Exercise goal:
Filter the data for "then" and copy matching lines.

Saved data entries:
Lemma load32_ext en (a b : list Z) off :
  length a = length b → 0 ≤ off →
  (∀ k, (Z.to_nat off ≤ k < Z.to_nat off + 4)%nat → a !! k = b !! k) →
  load32 en a off = load32 en b off.
Proof.
  intros Hl H0 Hk. unfold load32. rewrite Hl.
  destruct ((0 <=? off) && (off + 4 <=? Z.of_nat (length b))); [|done].
  do 2 f_equal. by apply slice_ext.
Qed.

(** A slot is unaffected by changes outside its 20 bytes. *)
Lemma slot_rep_ext md md' j o :
  slot_rep md j o → length md' = length md →
  (∀ f, o = Some f → (length (f_name f) ≤ 15)%nat) →
  (∀ k, (20 * j ≤ k < 20 * j + 20)%nat → md' !! k = md !! k) → slot_rep md' j o.
Proof.
  intros Hs Hl Hn Hk. unfold slot_rep, inode_off, entry_name, name_off, sizeof_direntry in *.
  assert (Hld : load32 Big md' (20 * Z.of_nat j) = load32 Big md (20 * Z.of_nat j)).
  { apply load32_ext; [done|lia|]. intros k Hkk. apply Hk. lia. }
  assert (Hc : ∀ s, (length s ≤ 15)%nat → cstr (drop (Z.to_nat (20 * Z.of_nat j + 4)) md) s →
    cstr (drop (Z.to_nat (20 * Z.of_nat j + 4)) md') s).
  { intros s Hs15 Hc. eapply cstr_ext; [exact Hc|]. intros k Hkk. rewrite !lookup_drop.
    apply Hk. lia. }
  destruct o as [f|]; destruct Hs as [H1 H2]; rewrite Hld; (split; [done|]); apply Hc; eauto.
  simpl. lia.
Qed.

(** ** Used blocks of a changed directory *)
Lemma used_split dir i o :
  dir !! i = Some o → ∃ rest, used dir ≡ₚ slot_used o ++ rest ∧
    ∀ o', used (<[i:=o']> dir) ≡ₚ slot_used o' ++ rest.
Proof.
  intros Hi. destruct (concat_split (slot_used <$> dir) i (slot_used o)) as (rest & Hp & Hins & _).
  { by rewrite list_lookup_fmap, Hi. }
  exists ([0; 1; 2] ++ rest). unfold used. split.
  - rewrite Hp. solve_Permutation.
  - intros o'. rewrite list_fmap_insert, Hins. solve_Permutation.
Qed.

(** ** Removing a file *)
Section remove.
Context {D : Type} {dev : BlockDevice D} {spec : BlockDeviceSpec D}.

Lemma inode_block_load tn (f : file) j :
  is_block (buffer_inode tn) → inode_rep (buffer_inode tn) f → 0 ≤ j < 127 →
  inode_block Big tn j = Done (default 0 (f_blocks f !! Z.to_nat j)).
Proof.
  intros [Hl _] [_ Hb] Hj. unfold inode_block. rewrite load32_app_l by lia. by apply Hb.
Qed.

Lemma inode_block_any tn j :
  is_block (buffer_inode tn) → is_block (buffer_bat tn) → 0 ≤ j ≤ 127 →
  ∃ v, inode_block Big tn j = Done v.
Proof.
  intros [Hl _] [Hl2 _] Hj. unfold inode_block. rewrite load32_in_range by (rewrite ?length_app; lia).
  eauto.
Qed.

(** The loop frees the blocks of the inode and stops at the end of the list. *)
Lemma remove_free_spec total tn (f : file) rest :
  3 ≤ total ≤ 4096 → is_block (buffer_inode tn) → inode_rep (buffer_inode tn) f →
  (length (f_blocks f) ≤ 127)%nat → Forall (λ b, 3 ≤ b < total) (f_blocks f) →
  bat_rep total (buffer_bat tn) (f_blocks f ++ rest) →
  returns (remove_free Big tn) (λ t', ∃ bat', t' = set_bat bat' tn ∧ bat_rep total bat' rest).
Proof.
  intros Htot Hib Hir Hlen Hall Hbat. unfold remove_free. apply returns_bind.
  eapply (while_loop_inv (λ '(j, t'), 0 ≤ j ≤ Z.of_nat (length (f_blocks f)) ∧
      ∃ bat', t' = set_bat bat' tn ∧ bat_rep total bat' (drop (Z.to_nat j) (f_blocks f) ++ rest))
    (λ '(j, _), (length (f_blocks f) - Z.to_nat j)%nat)).
  - split; [lia|]. exists (buffer_bat tn). split; [by destruct tn|done].
  - change (Z.to_nat TFS_BLOCKS_MAX) with 127%nat. lia.
  - intros [j t'] (Hj & bat' & -> & Hb).
    destruct (decide (j = Z.of_nat (length (f_blocks f)))) as [->|Hne].
    + rewrite Nat2Z.id, drop_all in Hb.
      destruct (inode_block_any (set_bat bat' tn) (Z.of_nat (length (f_blocks f))))
        as [v Hv]; [done|apply Hb|lia|]. rewrite Hv. cbn [outcome_bind].
      assert (Hstop : negb (from_big_endian32 Big v =? 0)
        && (Z.of_nat (length (f_blocks f)) <? TFS_BLOCK_SIZE / 4 - 1) = false).
      { change (TFS_BLOCK_SIZE / 4 - 1) with 127.
        destruct (Z.ltb_spec (Z.of_nat (length (f_blocks f))) 127); [|by rewrite andb_false_r].
        rewrite (inode_block_load _ f) in Hv by (done || lia).
        rewrite lookup_ge_None_2 in Hv by lia. by injection Hv as <-. }
      rewrite Hstop. simpl. eauto.
    + destruct (lookup_lt_is_Some_2 (f_blocks f) (Z.to_nat j)) as [p Hp]; [lia|].
      rewrite Forall_lookup in Hall. pose proof (Hall _ _ Hp).
      rewrite (inode_block_load _ f) by (done || lia). rewrite Hp.
      cbn [default from_option id outcome_bind].
      change (from_big_endian32 Big p) with p. change (TFS_BLOCK_SIZE / 4 - 1) with 127.
      destruct (Z.eqb_spec p 0); [lia|]. destruct (Z.ltb_spec j 127); [|lia]. cbn [negb andb].
      rewrite (drop_S _ _ _ Hp) in Hb. rewrite s32_id by (unfold is_s32; lia).
      destruct (free_one total bat' p (drop (S (Z.to_nat j)) (f_blocks f) ++ rest) Hb)
        as (ws & E & Hb'); [lia|].
      cbn [buffer_bat set_bat]. rewrite E. cbn [outcome_bind returns].
      split; [|lia]. split; [lia|]. exists (block_bytes Big ws). split; [done|].
      by replace (Z.to_nat (j + 1)) with (S (Z.to_nat j)) by lia.
Qed.

(** Changing one slot of the directory block. *)
Lemma md_rep_update md md' dir i o :
  md_rep md dir → (i < length dir)%nat → is_block md' → slot_rep md' i o →
  (∀ f, o = Some f → file_ok f) →
  (∀ k, (k < 20 * i ∨ 20 * i + 20 ≤ k)%nat → md' !! k = md !! k) → md_rep md' (<[i:=o]> dir).
Proof.
  intros ([Hl Hu] & Hdl & Hfo & Hs) Hi Hb Ho Hf Hoth. split_and!; [apply Hb..|by rewrite length_insert| |].
  - intros j f. rewrite list_lookup_insert. case_decide; [naive_solver|apply Hfo].
  - intros j s. rewrite list_lookup_insert. case_decide as E; [naive_solver|].
    intros Hj. assert (i ≠ j).
    { intros ->. apply E. split; [done|]. by eapply lookup_lt_Some. }
    eapply slot_rep_ext; [by apply Hs|destruct Hb; lia| |].
    + intros f ->. apply (fo_name _ (Hfo _ _ Hj)).
    + intros k Hk. apply Hoth. lia.
Qed.

(** The directory block after slot [i] has been cleared. *)
Lemma clear_slot md dir i :
  md_rep md dir → (i < length dir)%nat →
  ∃ md', (let* m := store32 Big md (inode_off (Z.of_nat i)) 0 in
          awrite m (name_off (Z.of_nat i)) 0) = Done md' ∧
    md_rep md' (<[i:=None]> dir).
Proof.
  intros Hmd Hi. pose proof Hmd as ([Hl Hu] & Hdl & _ & _).
  assert (Hi25 : (i < 25)%nat) by (change TFS_MAX_FILES with 25 in Hdl; lia).
  unfold inode_off, name_off, sizeof_direntry in *.
  destruct (store32 Big md (20 * Z.of_nat i) 0) as [m| | | |] eqn:Est;
    try (rewrite store32_in_range in Est by lia; done).
  pose proof (store32_length _ _ _ _ _ Est) as Hml. cbn [outcome_bind].
  rewrite awrite_in_range by lia. eexists. split; [done|]. apply (md_rep_update md); [done|done|..].
  - split; [rewrite length_insert; lia|].
    apply Forall_insert; [by eapply store32_u8|]. unfold is_u8. lia.
  - unfold slot_rep, inode_off, entry_name, name_off, sizeof_direntry. split.
    + rewrite (load32_ext Big _ m); [|by rewrite length_insert|lia|].
      { eapply load_store32_same; [|exact Est]. unfold is_u32. lia. }
      intros k Hk. by rewrite list_lookup_insert_ne by lia.
    + split; [apply not_elem_of_nil|]. eexists. apply drop_S.
      apply list_lookup_insert_eq. lia.
  - done.
  - intros k Hk. rewrite list_lookup_insert_ne by lia. eapply store32_lookup_other; [exact Est|lia].
Qed.

(** Rebuilding the representation from its parts. *)
Lemma fs_rep_intro t d dir :
  geometry t d → bufs_ok t → md_rep (vblock t d TFS_DIRECTORY_BLOCK) dir →
  (∀ i j f g, dir !! i = Some (Some f) → dir !! j = Some (Some g) →
     f_name f = f_name g → i = j) →
  (∀ i f, dir !! i = Some (Some f) → inode_rep (vblock t d (f_inode f)) f) →
  bat_rep (totalblocks t) (vblock t d TFS_ALLOCATION_BLOCK) (used dir) →
  fs_rep t d dir.
Proof.
  intros Hg Hb (_ & Hl & Hf & Hs) Hn Hi [_ Hnd Hrg Hbit].
  split; [done|done|by split|done|done|done].
Qed.

Lemma fs_rep_bat t d dir :
  fs_rep t d dir → bat_rep (totalblocks t) (vblock t d TFS_ALLOCATION_BLOCK) (used dir).
Proof.
  intros Hr. pose proof (r_geo _ _ _ Hr) as Hg. pose proof (g_total _ _ Hg).
  destruct (r_dir _ _ _ Hr) as [_ _ _ Hu Hnd]. split; [|done|done|apply Hr].
  apply (vblock_ok t d Hg). unfold TFS_ALLOCATION_BLOCK. lia.
Qed.

Lemma vblock_same t d d' b : same_dev d d' → vblock t d' b = vblock t d b.
Proof. intros Hs. unfold vblock. by rewrite (sd_contents _ _ Hs). Qed.

(** Writing the allocation block and then the directory block. *)
Lemma write_bat_md {A} t d (Hg : geometry t d) tn md' bat' (fail : tfs_t → D → outcome A) k Q :
  startblock tn = startblock t → is_block bat' → is_block md' →
  (∀ d', geometry t d' →
     (∀ b, vblock t d' b = if decide (b = TFS_DIRECTORY_BLOCK) then md'
        else if decide (b = TFS_ALLOCATION_BLOCK) then bat' else vblock t d b) →
     returns (k d') Q) →
  returns (write_or_fail TFS_ALLOCATION_BLOCK bat' fail tn d (λ d,
    write_or_fail TFS_DIRECTORY_BLOCK md' fail tn d k)) Q.
Proof.
  intros Es [Hb1 Hb2] [Hm1 Hm2] Hk. pose proof (g_total _ _ Hg).
  eapply (write_ok t d Hg); [done|unfold TFS_ALLOCATION_BLOCK; lia|done|done|].
  intros d4 Hw4. assert (Hg4 : geometry t d4) by (by eapply geometry_wrote).
  eapply (write_ok t d4 Hg4); [done|unfold TFS_DIRECTORY_BLOCK; lia|done|done|].
  intros d5 Hw5. apply Hk; [by eapply geometry_wrote|].
  intros b. rewrite (vblock_wrote t _ _ _ _ b Hw5). case_decide; [done|].
  by rewrite (vblock_wrote t _ _ _ _ b Hw4).
Qed.

Lemma system_blocks_only t (d d' : D) md' bat' b :
  (∀ b, vblock t d' b = if decide (b = TFS_DIRECTORY_BLOCK) then md'
     else if decide (b = TFS_ALLOCATION_BLOCK) then bat' else vblock t d b) →
  3 ≤ b → vblock t d' b = vblock t d b.
Proof.
  intros Hv Hb. rewrite Hv. unfold TFS_DIRECTORY_BLOCK, TFS_ALLOCATION_BLOCK.
  by rewrite !decide_False by lia.
Qed.

(** The volume after the removal. *)
Lemma removed_rep t t' d d' dir i f md' bat' rest :
  fs_rep t d dir → dir !! i = Some (Some f) →
  geometry t' d' → bufs_ok t' → startblock t' = startblock t → totalblocks t' = totalblocks t →
  md_rep md' (<[i:=None]> dir) → bat_rep (totalblocks t) bat' rest →
  (∀ o', used (<[i:=o']> dir) ≡ₚ slot_used o' ++ rest) →
  (∀ b, vblock t d' b = if decide (b = TFS_DIRECTORY_BLOCK) then md'
     else if decide (b = TFS_ALLOCATION_BLOCK) then bat' else vblock t d b) →
  fs_rep t' d' (<[i:=None]> dir).
Proof.
  intros Hr Hi Hg Hb E1 E2 Hmd Hbat Hins Hv.
  assert (Hv' : ∀ b, vblock t' d' b = vblock t d' b) by (intros; unfold vblock; by rewrite E1).
  apply fs_rep_intro; [done|done|..].
  - by rewrite Hv', Hv, decide_True.
  - intros j k g h. rewrite !list_lookup_insert. repeat case_decide; try done.
    apply (do_names _ _ (r_dir _ _ _ Hr)).
  - intros j g. rewrite list_lookup_insert. case_decide; [done|]. intros Hj.
    destruct (inode_range _ _ _ _ _ Hr Hj) as ([? _] & _).
    rewrite Hv', (system_blocks_only t d d' md' bat') by done. by eapply (r_inodes _ _ _ Hr).
  - rewrite E2, Hv', Hv, decide_False, decide_True, Hins by done. exact Hbat.
Qed.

Solution below:
(** Writing the allocation block and then the directory block. *)
     (∀ b, vblock t d' b = if decide (b = TFS_DIRECTORY_BLOCK) then md'
        else if decide (b = TFS_ALLOCATION_BLOCK) then bat' else vblock t d b) →
  (∀ b, vblock t d' b = if decide (b = TFS_DIRECTORY_BLOCK) then md'
     else if decide (b = TFS_ALLOCATION_BLOCK) then bat' else vblock t d b) →
  (∀ b, vblock t d' b = if decide (b = TFS_DIRECTORY_BLOCK) then md'
     else if decide (b = TFS_ALLOCATION_BLOCK) then bat' else vblock t d b) →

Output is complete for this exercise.